Dumping stack traces to proto.
Bug: 72177715
Test: flash device and check incident.proto output
Change-Id: Id2a15e0fc62b66efe875949af97f0eb651c7e322
(cherry picked from commit 5c804e2b9893c7892900148229cf19fa6268e7dc)
diff --git a/cmds/incidentd/src/Section.cpp b/cmds/incidentd/src/Section.cpp
index 46243c05..6dd76a8 100644
--- a/cmds/incidentd/src/Section.cpp
+++ b/cmds/incidentd/src/Section.cpp
@@ -18,13 +18,19 @@
#include "Section.h"
+#include <dirent.h>
+#include <errno.h>
#include <wait.h>
#include <mutex>
+#include <set>
#include <android-base/file.h>
+#include <android-base/stringprintf.h>
#include <android/util/protobuf.h>
#include <binder/IServiceManager.h>
+#include <debuggerd/client.h>
+#include <dumputils/dump_utils.h>
#include <log/log_event_list.h>
#include <log/log_read.h>
#include <log/logprint.h>
@@ -33,6 +39,7 @@
#include "FdBuffer.h"
#include "Privacy.h"
#include "PrivacyBuffer.h"
+#include "frameworks/base/core/proto/android/os/backtrace.proto.h"
#include "frameworks/base/core/proto/android/os/data.proto.h"
#include "frameworks/base/core/proto/android/util/log.proto.h"

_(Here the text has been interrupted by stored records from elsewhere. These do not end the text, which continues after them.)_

(* ===== verification/WinRun.v ===== *)
(** The window server at work (Win): windows are created, added, shown, hidden,
  invalidated, painted and drawn on, in any order.  Windows never share a point: the
  invariant [wok] and the claims. *)
From S2P Require Import Prelude Region RegionProof RegionOps Line Win WinProof.
Import Region RegionProof RegionOps Line Win WinProof.
Local Open Scope Z_scope.
Local Open Scope c_scope.

Module WinRun.

(** ** Parts of a tree *)

Inductive subtree (u : tree) : tree -> Prop :=
| st_refl : subtree u u
| st_kid w l1 t l2 : subtree u t -> subtree u (Node w (l1 ++ t :: l2)).

Lemma subtree_at p t : p ∈ ids t -> exists u, subtree u t /\ root u = p.
Proof.
  induction t as [w ts IH] using tree_ind'. simpl. intros [->|(t & Hp & Ht)%list_elem_of_bind]%elem_of_cons; [exists (Node w ts); split; [constructor|done]|].
  rewrite Forall_forall in IH. destruct (IH t Ht Hp) as (u & Hu & E). apply list_elem_of_split in Ht as (l1 & l2 & ->). exists u. split; [by apply st_kid|done].
Qed.

Lemma subtree_ids u t : subtree u t -> ids u ⊆ ids t.
Proof. induction 1 as [|w l1 t l2 _ IH]; [done|]. intros x Hx. eapply (ids_sub w _ t); [set_solver|by apply IH]. Qed.

(** The windows of a tree around one of its children. *)
Lemma NoDup_kids w l1 t l2 : NoDup (ids (Node w (l1 ++ t :: l2))) ->
  w ∉ ids t /\ NoDup (ids t) /\ forall a x, a ∈ l1 ++ l2 -> x ∈ ids a -> x ∉ ids t.
Proof.
  simpl. intros [Hw Hnd]%NoDup_cons. rewrite bind_app, bind_cons in Hnd, Hw. apply NoDup_app in Hnd as (_ & H1 & H2). apply NoDup_app in H2 as (H2 & H3 & _). split_and!.
  - set_solver.
  - done.
  - intros a x [Ha|Ha]%elem_of_app Hx Hxt; [apply (H1 x); [apply list_elem_of_bind; eauto|set_solver]|]. apply (H3 x Hxt), list_elem_of_bind. eauto.
Qed.

Lemma subtree_NoDup u t : subtree u t -> NoDup (ids t) -> NoDup (ids u).
Proof. induction 1 as [|w l1 t l2 _ IH]; [done|]. intros (_ & H & _)%NoDup_kids. auto. Qed.

Lemma subtree_shaped s u t : subtree u t -> forall pa, shaped s pa t -> exists pa', shaped s pa' u.
Proof.
  induction 1 as [|w l1 t l2 _ IH]; [eauto|]. intros pa (_ & _ & H)%shaped_node. apply Forall_app in H as [_ H]. apply Forall_cons in H as [H _]. by apply (IH (Some w)).
Qed.

(** ** The layout *)

(** The visible regions of the children, when they do not change. *)
Lemma tiled_vis s s' l ts : (forall t, t ∈ ts -> vis s' (root t) = vis s (root t)) -> tiled s l ts -> tiled s' l ts.
Proof.
  induction ts as [|t ts IH]; [done|]. intros Hv (A & B & C). simpl. rewrite (Hv t) by (by left). split_and!; [done| |].
  - intros b Hb. rewrite (Hv b) by (by right). auto.
  - apply IH; [|done]. intros b Hb. apply Hv. by right.
Qed.

(** A tree is laid out when its regions are the ones of a tree that is. *)
Lemma laid_regions s s' t : (forall x, x ∈ ids t -> vis s' x = vis s x /\ clp s' x = clp s x /\ sub (gcc s' x) (clp s' x)) -> laid s t -> laid s' t.
Proof.
  induction t as [w ts IH] using tree_ind'. intros H. rewrite !laid_node. destruct (H w (root_ids (Node w ts))) as (Ev & Ec & Hg).
  assert (forall t x, t ∈ ts -> x ∈ ids t -> vis s' x = vis s x /\ clp s' x = clp s x /\ sub (gcc s' x) (clp s' x)) as Hk by (intros t x Ht Hx; apply H; by eapply ids_sub).
  intros (H1 & H2 & H3 & H4 & H5). split_and!; [by rewrite Ev, Ec|done| | |].
  - rewrite Ev. eapply tiled_vis; [|done]. intros t Ht. apply (Hk t); [done|apply root_ids].
  - intros u Hu. rewrite Ec. destruct (Hk u _ Hu (root_ids u)) as (-> & _). auto.
  - rewrite Forall_forall in *. intros t Ht. apply IH; [done|intros x Hx; by eapply Hk|auto].
Qed.

(** The part below a window is laid out anew within the same visible region. *)
Lemma laid_subtree s s' u t : subtree u t -> NoDup (ids t) -> laid s t -> (forall x, x ∉ ids u -> wins s' !! x = wins s !! x) ->
  laid s' u -> vis s' (root u) = vis s (root u) -> laid s' t /\ vis s' (root t) = vis s (root t).
Proof.
  intros Hsub. induction Hsub as [|w l1 t l2 Hut IH]; intros Hnd Hl Hoth Hlu Hv; [done|]. apply NoDup_kids in Hnd as (Hw & Hnd & Hsib).
  apply laid_node in Hl as (H1 & H2 & H3 & H4 & H5). pose proof (proj1 (Forall_forall _ _) H5) as H5'.
  destruct IH as [Hlt Hvt]; [done|apply H5'; set_solver|done|done|done|]. pose proof (subtree_ids u t Hut) as Hids.
  destruct (vis_eq s s' w) as (Ev & Ec & Eg); [apply Hoth; set_solver|].
  assert (forall a x, a ∈ l1 ++ l2 -> x ∈ ids a -> wins s' !! x = wins s !! x) as Hs.
  { intros a x Ha Hx. apply Hoth. intros Hxu. apply (Hsib a x Ha Hx). by apply Hids. }
  assert (forall a, a ∈ l1 ++ t :: l2 -> vis s' (root a) = vis s (root a)) as Hvs.
  { intros a Ha. assert (a = t \/ a ∈ l1 ++ l2) as [->|Ha'] by set_solver; [done|]. apply vis_eq. apply (Hs a); [done|apply root_ids]. }
  split; [|exact Ev]. apply laid_node. rewrite Ev, Ec, Eg. split_and!; [done|done|by eapply tiled_vis|intros a Ha; rewrite (Hvs a Ha); auto|].
  apply Forall_forall. intros a Ha. assert (a = t \/ a ∈ l1 ++ l2) as [->|Ha'] by set_solver; [done|]. eapply laid_eq; [intros x Hx; by eapply Hs|auto].
Qed.

(** In a layout the clip regions are within the visible region of the root ... *)
Lemma laid_within s t : laid s t -> forall x, x ∈ ids t -> sub (clp s x) (vis s (root t)).
Proof.
  induction t as [w ts IH] using tree_ind'. intros (H1 & _ & H3 & _ & H5)%laid_node x. simpl. intros [->|(t & Hx & Ht)%list_elem_of_bind]%elem_of_cons; [done|].
  rewrite Forall_forall in IH, H5. eapply sub_trans; [by apply (IH t Ht (H5 t Ht))|]. clear -H3 Ht.
  induction ts as [|a ts IH]; [by apply elem_of_nil in Ht|]. destruct H3 as (A & _ & C). apply elem_of_cons in Ht as [->|Ht]; auto.
Qed.

Lemma tiled_dis s l l1 t l2 : tiled s l (l1 ++ t :: l2) -> forall u, u ∈ l1 ++ l2 -> dis (vis s (root t)) (vis s (root u)).
Proof.
  induction l1 as [|a l1 IH]; simpl; intros (A & B & C) u; [apply B|]. intros [->|Hu]%elem_of_cons; [|by apply IH]. apply dis_sym, B. set_solver.
Qed.

(** ... and pairwise disjoint. *)
Lemma laid_apart s t : laid s t -> forall a b, a ∈ ids t -> b ∈ ids t -> a <> b -> dis (clp s a) (clp s b).
Proof.
  induction t as [w ts IH] using tree_ind'. intros (H1 & _ & H3 & H4 & H5)%laid_node. rewrite Forall_forall in IH, H5.
  assert (forall b t, t ∈ ts -> b ∈ ids t -> dis (clp s w) (clp s b)) as Hroot.
  { intros b t Ht Hb. eapply dis_sub; [by apply (H4 t Ht)|by intros x y|]. apply (laid_within s t); [by apply H5|done]. }
  intros a b. simpl. intros [->|(t & Ha & Ht)%list_elem_of_bind]%elem_of_cons [->|(u & Hb & Hu)%list_elem_of_bind]%elem_of_cons Hne.
  - done.
  - by eapply Hroot.
  - apply dis_sym. by eapply Hroot.
  - apply list_elem_of_split in Ht as (l1 & l2 & ->). assert (u = t \/ u ∈ l1 ++ l2) as [->|Hu'] by set_solver; [apply (IH t); [set_solver|apply H5; set_solver|done|done|done]|].
    eapply dis_sub; [eapply tiled_dis; [exact H3|exact Hu']| |]; [apply (laid_within s t)|apply (laid_within s u)]; try done; apply H5; set_solver.
Qed.

(** ** Places *)

Lemma offset_mono s sign : forall fuel w r r' fuel', offset_up s sign w r fuel = Ok r' -> (fuel <= fuel')%nat -> offset_up s sign w r fuel' = Ok r'.
Proof.
  induction fuel as [|fuel IH]; intros [w|] r r' [|fuel'] H Hf; simpl in *; try done; [lia|].
  apply cbind_Ok in H as (v & -> & H). simpl. apply (IH _ _ _ fuel' H). lia.
Qed.

Lemma shaped_located s sign t : forall pa n, shaped s pa t -> (forall r, exists r', offset_up s sign pa r n = Ok r') ->
  forall w r, w ∈ ids t -> exists r', offset_up s sign (Some w) r (n + length (ids t)) = Ok r'.
Proof.
  induction t as [w ts IH] using tree_ind'. intros pa n ((v & Hv & Ep & _) & _ & Hts)%shaped_node Hpa.
  assert (forall k r, (n < k)%nat -> exists r', offset_up s sign (Some w) r k = Ok r') as Hw.
  { intros [|k] r Hk; [lia|]. simpl. unfold get. rewrite Hv. simpl. rewrite Ep. destruct (Hpa (OffsetBy r (s32 (sign * left (fFrame v))) (s32 (sign * top (fFrame v))))) as [r' E].
    exists r'. eapply offset_mono; [exact E|lia]. }
  intros x r. simpl. intros [->|(t & Hx & Ht)%list_elem_of_bind]%elem_of_cons; [apply Hw; lia|].
  rewrite Forall_forall in IH, Hts. destruct (IH t Ht (Some w) (S n) (Hts t Ht)) with x r as [r' E]; [intros r0; apply Hw; lia|done|].
  exists r'. eapply offset_mono; [exact E|]. pose proof (length_kid t ts Ht). lia.
Qed.

(** Every window of the tree has a place. *)
Lemma located s t sign w r : shaped s None t -> NoDup (ids t) -> w ∈ ids t -> exists r', offset_up s sign (Some w) r (S (size (wins s))) = Ok r'.
Proof.
  intros Hsh Hnd Hw. destruct (shaped_located s sign t None 0 Hsh) with w r as [r' E]; [eauto|done|]. exists r'. eapply offset_mono; [exact E|].
  pose proof (ids_bound (ids t) s Hnd (shaped_dom s t None Hsh)). lia.
Qed.

Lemma shaped_parent s t : forall pa x, shaped s pa t -> x ∈ ids t -> exists v, wins s !! x = Some v /\ gc_renderer (fGC v) = true /\
  (x = root t /\ fParent v = pa \/ exists p, p ∈ ids t /\ fParent v = Some p).
Proof.
  induction t as [w ts IH] using tree_ind'. intros pa x ((v & Hv & Ep & _ & Hr) & _ & Hts)%shaped_node. simpl.
  intros [->|(t & Hx & Ht)%list_elem_of_bind]%elem_of_cons; [exists v; auto|]. rewrite Forall_forall in IH, Hts.
  destruct (IH t Ht (Some w) x (Hts t Ht) Hx) as (u & Hu & Hru & Hor). exists u. split; [done|]. split; [done|]. right. destruct Hor as [[_ E]|(p & Hp & E)]; [exists w|exists p].
  - split; [by left|done].
  - split; [right; apply list_elem_of_bind; eauto|done].
Qed.

(** Places depend on the windows on the way up only. *)
Lemma offset_agree s s' sign (X : list nat) :
  (forall x, x ∈ X -> exists v v', wins s !! x = Some v /\ wins s' !! x = Some v' /\ fParent v' = fParent v /\ fFrame v' = fFrame v /\ forall p, fParent v = Some p -> p ∈ X) ->
  forall fuel w r, w ∈ X -> offset_up s' sign (Some w) r fuel = offset_up s sign (Some w) r fuel.
Proof.
  intros H. induction fuel as [|fuel IH]; intros w r Hw; [done|]. simpl. destruct (H w Hw) as (v & v' & Hv & Hv' & E1 & E2 & Hp).
  unfold get. rewrite Hv, Hv'. simpl. rewrite E1, E2. destruct (fParent v) as [p|] eqn:E; [apply IH; auto|by destruct fuel].
Qed.

(** ** The invariant *)

(** A window that is in no tree. *)
Record detached (v : window) : Prop := {
  dt_good : good_win v;
  dt_links : fParent v = None /\ fChildList v = None;
  dt_regions : fRects (fVisibleRegion v) = [] /\ fRects (fClipRegion v) = [] /\ fRects (gc_clip (fGC v)) = []
}.

(** The screen. *)
Section invariant.
Context (scr : rect).

Record wok (t : tree) (s : world) : Prop := {
  wk_shaped : shaped s None t;
  wk_nodup : NoDup (ids t);
  wk_ready : ready s (ids t);
  wk_laid : laid s t;
  wk_inner : forall c v w r, c ∈ ids t -> wins s !! c = Some v -> fParent v = Some w -> LocalToScreen s w (fFrame v) = Ok r -> inner r;
  wk_free : forall x v, wins s !! x = Some v -> x ∉ ids t -> detached v;
  wk_screen : sub (vis s (root t)) [scr];
  wk_bounds : bounds s = scr
}.

Lemma wok_placed t s : wok t s -> placed s (ids t).
Proof. intros []. split; [|done]. intros w r Hw. by apply (located s t). Qed.

(** The points of different windows are different. *)
Lemma wok_apart t s a b : wok t s -> a <> b -> dis (clp s a) (clp s b).
Proof.
  intros Hw Hne. assert (forall x, x ∈ ids t \/ clp s x = []) as Hx.
  { intros x. destruct (decide (x ∈ ids t)) as [|Hx]; [by left|right]. unfold clp. destruct (wins s !! x) as [v|] eqn:Ev; [|done]. by destruct (wk_free _ _ Hw x v Ev Hx) as [_ _ (_ & ? & _)]. }
  destruct (Hx a) as [Ha| ->], (Hx b) as [Hb| ->]; [by apply (laid_apart s t (wk_laid _ _ Hw))|intros x y _ H; by apply pts_nil in H|intros x y H; by apply pts_nil in H..].
Qed.

Lemma laid_part s u t : subtree u t -> laid s t -> laid s u.
Proof. induction 1 as [|w l1 t l2 _ IH]; [done|]. intros (_ & _ & _ & _ & H)%laid_node. apply IH. rewrite Forall_forall in H. apply H. set_solver. Qed.

Lemma wok_gcc t s a : wok t s -> sub (gcc s a) (clp s a).
Proof.
  intros Hw. destruct (decide (a ∈ ids t)) as [Ha|Ha].
  - destruct (subtree_at a t Ha) as (u & Hu & <-). pose proof (laid_part s u t Hu (wk_laid _ _ Hw)) as Hl. destruct u. by apply laid_node in Hl as (_ & ? & _).
  - unfold gcc. destruct (wins s !! a) as [v|] eqn:Ev; [|apply sub_nil]. destruct (wk_free _ _ Hw a v Ev Ha) as [_ _ (_ & _ & ->)]. apply sub_nil.
Qed.

(** Nothing is drawn beyond the screen. *)
Lemma wok_screen t s a : wok t s -> sub (gcc s a) [scr].
Proof.
  intros Hw. destruct (decide (a ∈ ids t)) as [Ha|Ha].
  - eapply sub_trans; [by apply (wok_gcc t)|]. eapply sub_trans; [by apply (laid_within s t (wk_laid _ _ Hw))|apply Hw].
  - unfold gcc. destruct (wins s !! a) as [v|] eqn:Ev; [|apply sub_nil]. destruct (wk_free _ _ Hw a v Ev Ha) as [_ _ (_ & _ & ->)]. apply sub_nil.
Qed.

#include "incidentd_util.h"
@@ -95,6 +102,7 @@
return WriteFully(fd, buf, p - buf) ? NO_ERROR : -errno;
}
+// Reads data from FdBuffer and writes it to the requests file descriptor.
static status_t write_report_requests(const int id, const FdBuffer& buffer,
ReportRequestSet* requests) {
status_t err = -EBADF;
@@ -387,6 +395,7 @@
return NO_ERROR;
}
+
// ================================================================================
struct WorkerThreadData : public virtual RefBase {
const WorkerThreadSection* section;
@@ -413,7 +422,8 @@
WorkerThreadData::~WorkerThreadData() {}
// ================================================================================
-WorkerThreadSection::WorkerThreadSection(int id) : Section(id) {}
+WorkerThreadSection::WorkerThreadSection(int id, const int64_t timeoutMs)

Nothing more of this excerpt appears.